[Collected data entries]

(* ===== verification/Join.v ===== *)
(** * Connections and the initial join (src/proxy.c, 75-298; src/main.c, 103-123)

    Opening the listening socket, connecting to a peer by name or by address,
    accepting a connection, and the exchange of link states that follows: the
    client writes its packet and reads the answer, the server reads and then
    writes.  [size] is a [size_t] in both halves, so the test [size<=0] only
    sees an end of file. *)

From S2P Require Export Logic Membership.

Section Join.
Context `{ABI}.

Definition join_length : Z := 2 + Z.of_nat (sizeof c_link_state_source).

(** [pkt.numNbrs1=pkt.numNbrs2=htons(HASH_COUNT(hash_table))] (222-224, 288-290) *)
Definition count_neighbors : M world Z :=
  readBegin ;;; let* n := hash_count in readEnd ;;; ret (htons n).

(** The memory of [pkt] after [got] was read into it. *)
Definition overlay (got mem : bytes) : bytes := got ++ drop (length got) mem.

(** [pkt.ls.listenPort=ntohs(pkt.ls.listenPort); pp->ls=pkt.ls] *)
Definition learn (pp : loc) (l : link_state) : M world unit :=
  let* q := peer pp in
  set_peer pp (with_ls (LinkState (IPaddr l) (ntohs (listenPort l)) (tapMAC l) (ethMAC l)) q).

(** [initial_join_client] (204-251) *)
Definition initial_join_client (pp : loc) : M world (option loc) :=
  let* self_ls := gets linkState in
  let* n := count_neighbors in
  let pkt := InitialJoinPacket (ProxyHeader (htons LINK_STATE) (htons join_length))
               n self_ls n in
  let mem := enc c_initial_join_packet pkt in
  let* size := peer_write pp mem in
  if to_size size =? 0 then ret None
  else
    let* (size, got) := peer_readnb pp (Z.of_nat (sizeof c_initial_join_packet)) in
    if to_size size =? 0 then ret None
    else
      let pkt := dec c_initial_join_packet (overlay got mem) in
      if negb (ntohs (hdr_type (ij_prxyhdr pkt)) =? LINK_STATE) then ret None
      else learn pp (ij_ls pkt) ;;; ret (Some pp).

(** [initial_join_server] (257-298); [junk] is what the uninitialised [pkt]
    holds. *)
Definition initial_join_server (junk : bytes) (pp : loc) : M world (option loc) :=
  let* (size, got) := peer_readnb pp (Z.of_nat (sizeof c_initial_join_packet)) in
  if to_size size =? 0 then ret None
  else
    let pkt := dec c_initial_join_packet (overlay got junk) in
    if negb (ntohs (hdr_type (ij_prxyhdr pkt)) =? LINK_STATE) then ret None
    else
      learn pp (ij_ls pkt) ;;;
      let* l := gets linkState in
      let l := LinkState (IPaddr l) (htons (listenPort l)) (tapMAC l) (ethMAC l) in
      let* n := count_neighbors in
      let pkt := InitialJoinPacket
                   (ProxyHeader (htons LINK_STATE) (htons join_length)) n l n in
      let* size := peer_write pp (enc c_initial_join_packet pkt) in
      if to_size size =? 0 then ret None else ret (Some pp).
(** One pass through the loop of [eth_handler] (handlers.c, 96-206).  [mem] is
    what [prxyhdr] holds before, [junk] what [malloc] returns; the result is
    what [prxyhdr] holds after.  After a failed read of the payload, and after
    a type error, a thread that is not cancelled uses and frees the buffer it
    has already freed. *)
Definition eth_iteration (Link_State : bytes -> M world Z) (padding : bytes)
    (junk : nat -> bytes) (pp : loc) (mem : bytes) : M world bytes :=
  let* (size, got) := peer_readnb pp PROXY_HLEN in
  let mem := overlay got mem in
  (if size <=? 0 then pthread_testcancel ;;; remove_member (Some pp) else ret tt) ;;;
  pthread_testcancel ;;;
  let hdr := dec c_proxy_header mem in
  let type := ntohs (hdr_type hdr) in
  let len := ntohs (hdr_length hdr) in
  let* (size, got) := peer_readnb pp len in
  if size <=? 0 then
    remove_member (Some pp) ;;; pthread_testcancel ;;; fail Undefined
  else
    let buffer := take (Z.to_nat len) (overlay got (junk (Z.to_nat len))) in
    let* v := dispatch Link_State padding type buffer pp in
    let failed := match v with None => true | Some v => v <? 0 end in
    if failed then
      remove_member (Some pp) ;;; pthread_testcancel ;;; fail Undefined
    else
      pthread_testcancel ;;;
      ret (enc c_proxy_header (ProxyHeader type len)).

(** [eth_handler] (handlers.c, 86-207), for [fuel] passes. *)
Fixpoint eth_handler (Link_State : bytes -> M world Z) (padding : bytes)
    (junk : nat -> bytes) (fuel : nat) (pp : loc) (mem : bytes) : M world unit :=
  match fuel with
  | O => fail Starved
  | S fuel =>
      let* mem := eth_iteration Link_State padding junk pp mem in
      eth_handler Link_State padding junk fuel pp mem
  end.

(** ** The tap device *)

(** [rio_read(&rio_tap, buf, n)] *)
Definition tap_read (n : Z) : M world (Z * bytes) := fun s =>
  let '(o, (rp, e)) := rio_read n (rio_tap s, io s) in
  (o, set_rio_tap rp (set_io e s)).

(** A member that cannot be written to is dropped, inside the write section
    (handlers.c, 56-61 and 74-79). *)
Definition tap_drop (pp : loc) : M world unit :=
  let* q := peer pp in
  pthread_cancel (p_timeout_tid q) ;;;
  hash_del pp ;;;
  close_peer pp ;;;
  pthread_cancel (p_tid q) ;;;
  free_peer pp.

(** [if((size=rio_write(...))<=0)] and the removal that follows. *)
Definition tap_forward (packet : bytes) (pp : loc) : M world unit :=
  let* size := peer_write pp packet in
  if size <=? 0 then tap_drop pp else ret tt.

(** The capacity of [buffer] after the proxy header. *)
Definition tap_capacity : Z := ETH_FRAME_LEN.

(** One pass through the loop of [tap_handler] (handlers.c, 9-83). *)
Definition tap_iteration : M world unit :=
  let* (size, got) := tap_read (PROXY_HLEN + ETH_FRAME_LEN) in
  if size <=? 0 then fail (Exit (-1))
  else if tap_capacity <? Z.of_nat (length got) then fail Undefined
  else
    let buffer := enc c_proxy_header (ProxyHeader (htons DATA) (htons size)) ++ got
                  ++ replicate (Z.to_nat tap_capacity - length got) Init.Byte.x00 in
    let packet := take (Z.to_nat (PROXY_HLEN + ntohs (htons size))) buffer in
    writeBegin ;;;
    (if bool_decide (mac_of_bytes (drop (Z.to_nat PROXY_HLEN) buffer) = BROADCAST_ADDR)
     then hash_iter (tap_forward packet)
     else
       let* pp := hash_find_at buffer tapMAC_offset in
       match pp with
       | Some pp => tap_forward packet pp
       | None => ret tt
       end) ;;;
    writeEnd.

(** [tap_handler] (handlers.c, 3-84), for [fuel] passes. *)
Fixpoint tap_handler (fuel : nat) : M world unit :=
  match fuel with
  | O => fail Starved
  | S fuel => tap_iteration ;;; tap_handler fuel
  end.

(** ** The timer of a link *)

(** The time since [last] as [timeout_handler] computes it (handlers.c,
    241-250). *)
Definition link_elapsed (now last : timespec) : timespec :=
  let sec := to_long (tv_sec now - tv_sec last) in
  let nsec := to_long (tv_nsec now - tv_nsec last) in
  if nsec <? 0 then Timespec (to_long (sec - 1)) (to_long (nsec + 1000000000))
  else Timespec sec nsec.

(** [tscmp.tv_sec>=config.link_timeout] (handlers.c, 255): the comparison of a
    [long] and a [uint32_t] is unsigned when [long] has 32 bits. *)
Definition long_ge_u32 (a b : Z) : bool :=
  match abi with ILP32 => b <=? to_size a | LP64 => b <=? a end.

Definition expired (timeout : Z) (now last : timespec) : bool :=
  long_ge_u32 (tv_sec (link_elapsed now last)) timeout.

(** [ts.tv_sec+=config.link_timeout] (216 and 262) *)
Definition deadline (timeout : Z) (t : timespec) : timespec :=
  Timespec (to_long (tv_sec t + timeout)) (tv_nsec t).

(** The [while] loop (233-263).  The peer may be refreshed while the thread
    waits: the wait gives the timestamp found when it returns. *)
Fixpoint timeout_loop (fuel : nat) (ts : timespec) (pp : loc) : M world unit :=
  match fuel with
  | O => fail Starved
  | S fuel =>
      let* (v, refreshed) := in_io (sys_timedwait ts) in
      let* q := peer pp in
      set_peer pp (with_timestamp refreshed q) ;;;
      if 0 <? v then
        pthread_testcancel ;;;
        let* now := in_io clock_gettime in
        let* q := peer pp in
        let* c := gets config in
        if expired (link_timeout c) now (p_timestamp q) then ret tt
        else timeout_loop fuel (deadline (link_timeout c) (p_timestamp q)) pp
      else ret tt
  end.

(** [timeout_handler] (handlers.c, 212-273) *)
Definition timeout_handler (pp : loc) : M world unit :=
  let* now := in_io clock_gettime in
  let* c := gets config in
  timeout_lock pp ;;;
  let* n := gets (fun s => length (waits (io s))) in
  timeout_loop (S n) (deadline (link_timeout c) now) pp ;;;
  timeout_unlock pp ;;;
  pthread_testcancel ;;;
  writeBegin ;;;
  hash_del pp ;;;
  close_peer pp ;;;
  let* q := peer pp in
  pthread_cancel (p_tid q) ;;;
  free_peer pp ;;;
  writeEnd.

(** ** Leaving *)

Definition leave_message (l : link_state) (ts : timespec) : leave_packet :=
  LeavePacket (ProxyHeader (htons LEAVE) (htons QUIT_LEN))
    (Leave_ (IPaddr l) (htons (listenPort l)) (tapMAC l)
       (Timespec (to_long (htonl (tv_sec ts))) (to_long (htonl (tv_nsec ts))))).

(** [leave_handler] (handlers.c, 279-304) *)
Definition leave_handler : M world unit :=
  let* l := gets linkState in
  let* ts := gets timestamp in
  let lvpkt := leave_message l ts in
  hash_iter (fun pp =>
    let* q := peer pp in
    pthread_cancel (p_timeout_tid q) ;;;
    peer_write pp (enc c_leave_packet lvpkt) ;;;
    hash_del pp ;;;
    close_peer pp ;;;
    pthread_cancel (p_tid q) ;;;
    free_peer pp) ;;;
  fail (Exit 0).

(** ** Lemmas on the shared operations *)

Lemma peer_write_run p q data s o e :
  peers s !! p = Some q -> rio_write (fd (p_rio q)) data (io s) = (o, e) ->
  peer_write p data s = (o, set_io e s).
Proof using Type.
  intros Hq Hw. unfold peer_write, bind. rewrite (peer_live _ _ _ Hq).
  unfold in_io, zoom. by rewrite Hw.
Qed.

(** Writing to a live peer only touches the input and output, and either
    returns or is still waiting. *)
Lemma peer_write_outcome p q data s o s' :
  peers s !! p = Some q -> peer_write p data s = (o, s') ->
  exists e, s' = set_io e s /\ writes_only (fd (p_rio q)) (io s) e
    /\ (o = Starved \/ exists v, o = Ret v).
Proof using Type.
  intros Hq. destruct (rio_write (fd (p_rio q)) data (io s)) as [o1 e] eqn:Hw.
  rewrite (peer_write_run _ _ _ _ _ _ Hq Hw). intros [= <- <-].
  exists e. apply rio_write_spec in Hw as (Hwo & sent & rest & _ & _ & Ho).
  split; [done|]. split; [done|]. destruct Ho as [->|[->|[-> _]]]; eauto.
Qed.

Lemma hash_find_at_run mem off k s o :
  load c_mac mem off = Some k -> find_key (peers s) (hash_table s) k = Some o ->
  hash_find_at mem off s = (Ret o, s).
Proof using Type.
  intros Hk Hf. unfold hash_find_at, bind at 1, gets.
  destruct (hash_table s) eqn:E.
  - cbn in Hf. by injection Hf as <-.
  - unfold bind. rewrite Hk. cbn [deref]. unfold ret.
    apply hash_find_run. by rewrite E.
Qed.

(** ** The tap thread: safety *)

(** The peer at [p] has left: its two threads are cancelled, it is freed, and no
    thread is started. *)
Definition dropped (p : loc) (q : Peer) (s s' : world) : Prop :=
  hash_table s' = filter (fun x => x <> p) (hash_table s)
  /\ peers s' = delete p (peers s) /\ locks s' = locks s /\ rio_tap s' = rio_tap s
  /\ next_tid s' = next_tid s /\ started (io s') = started (io s)
  /\ forall t, t ∈ cancelled s' <-> t = p_tid q \/ t = p_timeout_tid q \/ t ∈ cancelled s.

> Task statement: Output exactly the leading lines of the data, up to and including the line marked by "Definition join_length : Z".

> Answer box:
(* ===== verification/Join.v ===== *)
(** * Connections and the initial join (src/proxy.c, 75-298; src/main.c, 103-123)

    Opening the listening socket, connecting to a peer by name or by address,
    accepting a connection, and the exchange of link states that follows: the
    client writes its packet and reads the answer, the server reads and then
    writes.  [size] is a [size_t] in both halves, so the test [size<=0] only
    sees an end of file. *)

From S2P Require Export Logic Membership.

Section Join.
Context `{ABI}.

Definition join_length : Z := 2 + Z.of_nat (sizeof c_link_state_source).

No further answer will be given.